Study material Block Start
(* ===== verification/HubProofs.v ===== *)
(** * What clients of a hub see

    In any order of joins, reads, departures, input and guest output, a client
    gets the session's output from its offset on, without gap or repeat; when
    it is dropped it is told exactly how far it got, and when it is told of
    the end it has got everything. *)

From Stdlib Require Import Strings.Byte.
From stdpp Require Import gmap.
From S2P Require Import Prelude Frame Ring Hub.

(** ** Events *)

Definition ev_tags (e : HubEvent) : list (byte * byte) :=
  match e with Output s d => tag s d | _ => [] end.

(** The output in events. *)
Definition outs (evs : list HubEvent) : list (byte * byte) := concat (map ev_tags evs).

(** Events after which no other comes. *)
Definition ending (e : HubEvent) : bool :=
  match e with Output _ _ | Port _ => false | _ => true end.

Definition chan_events (c : Chan) : list HubEvent := ch_seen c ++ map fst (ch_queue c).

Lemma outs_app evs1 evs2 : outs (evs1 ++ evs2) = outs evs1 ++ outs evs2.
Proof. unfold outs. by rewrite map_app, concat_app. Qed.

Lemma outs_one e : outs [e] = ev_tags e.
Proof. unfold outs. cbn. by rewrite app_nil_r. Qed.

Lemma ending_tags e : ending e = true -> ev_tags e = [].
Proof. by destruct e. Qed.

Lemma chan_send_events c e n : chan_events (chan_send c e n) = chan_events c ++ [e].
Proof. unfold chan_events. cbn. by rewrite map_app, app_assoc. Qed.

(** ** Kept output *)

Lemma tags_cons s d k : tags_of ((s, d) :: k) = tag s d ++ tags_of k.
Proof. done. Qed.

Lemma replay_outs k : forall at_ from, outs (map fst (replay k at_ from)) = zdrop (from - at_) (tags_of k).
Proof.
  induction k as [|[s d] k IH]; intros at_ from; cbn [replay].
  { unfold outs, zdrop. cbn. by rewrite drop_nil. }
  rewrite map_app, outs_app, IH, tags_cons. case_test; bool_to_prop.
  - cbn [map]. rewrite outs_one. cbn. rewrite zdrop_app_le by (rewrite zlen_tag; lia). rewrite zdrop_tag. f_equal.
    + f_equal. destruct (Z.le_ge_cases 0 (from - at_)); [by rewrite Z.max_r|].
      by rewrite Z.max_l, !zdrop_nonpos by lia.
    + apply zdrop_nonpos. lia.
  - cbn [map]. change (outs []) with (@nil (byte * byte)). rewrite app_nil_l.
    rewrite zdrop_app_ge by (rewrite zlen_tag; lia). f_equal. rewrite zlen_tag. lia.
Qed.

Lemma replay_plain k : forall at_ from,
  Forall (fun '(e, n) => ending e = false /\ n = 0) (replay k at_ from).
Proof.
  induction k as [|[s d] k IH]; intros at_ from; cbn [replay]; [constructor|].
  apply Forall_app. split; [|apply IH]. case_test; [|constructor]. by constructor.
Qed.

Lemma trim_kept_spec k : forall n start k' n' start',
  trim_kept k n start = (k', n', start') ->
  exists pre, tags_of k = pre ++ tags_of k' /\ start' = start + zlen pre /\ n' = n - zlen pre /\
    (n' <= KEPT \/ zlen k' <= 1).
Proof.
  induction k as [|[s d] k IH]; intros n start k' n' start'; cbn [trim_kept].
  { intros [= <- <- <-]. exists []. change (zlen (@nil (byte * byte))) with 0. split_and!; [done|lia|lia|right; by cbn]. }
  destruct k as [|kd k].
  { intros [= <- <- <-]. exists []. change (zlen (@nil (byte * byte))) with 0. split_and!; [done|lia|lia|right; by cbn]. }
  case_test; bool_to_prop.
  - intros H. apply IH in H as (pre & E & -> & -> & Hs). exists (tag s d ++ pre).
    rewrite tags_cons, E, app_assoc, zlen_app, zlen_tag. split_and!; [done|lia|lia|done].
  - intros [= <- <- <-]. exists []. change (zlen (@nil (byte * byte))) with 0. split_and!; [done|lia|lia|by left].
Qed.

(** ** The invariant *)

Record kept_ok (h : Hub) : Prop := {
  ko_end : h_end h = h_base h + zlen (h_log h);
  ko_start : h_base h <= h_start h <= h_end h;
  ko_kept : tags_of (kept h) = zdrop (h_start h - h_base h) (h_log h);
  ko_bytes : kept_bytes h = h_end h - h_start h;
  ko_small : kept_bytes h <= KEPT \/ zlen (kept h) <= 1;
}.

Record reg_ok (h : Hub) : Prop := {
  ro_clients : clients h ⊆ dom (chans h);
  ro_ids : forall id, id ∈ dom (chans h) -> id < next_client h;
  ro_owner : forall o, owner h = Some o -> o ∈ clients h \/ done h = true;
  ro_size : Z.of_nat (size (clients h)) <= MAX_CLIENTS;
  ro_done : done h = true -> clients h = ∅;
  ro_closed : closed h = true -> done h = true;
}.

(** Where a client is in the output. *)
Definition served_to (h : Hub) (c : Chan) (pos : Z) : Prop :=
  h_base h <= ch_from c <= pos /\ pos <= h_end h /\
  outs (chan_events c) = zslice (ch_from c - h_base h) (pos - h_base h) (h_log h).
Study material Block End
Return all lines in the data that include the word "chans".

Finished task -
  ro_clients : clients h ⊆ dom (chans h);
  ro_ids : forall id, id ∈ dom (chans h) -> id < next_client h;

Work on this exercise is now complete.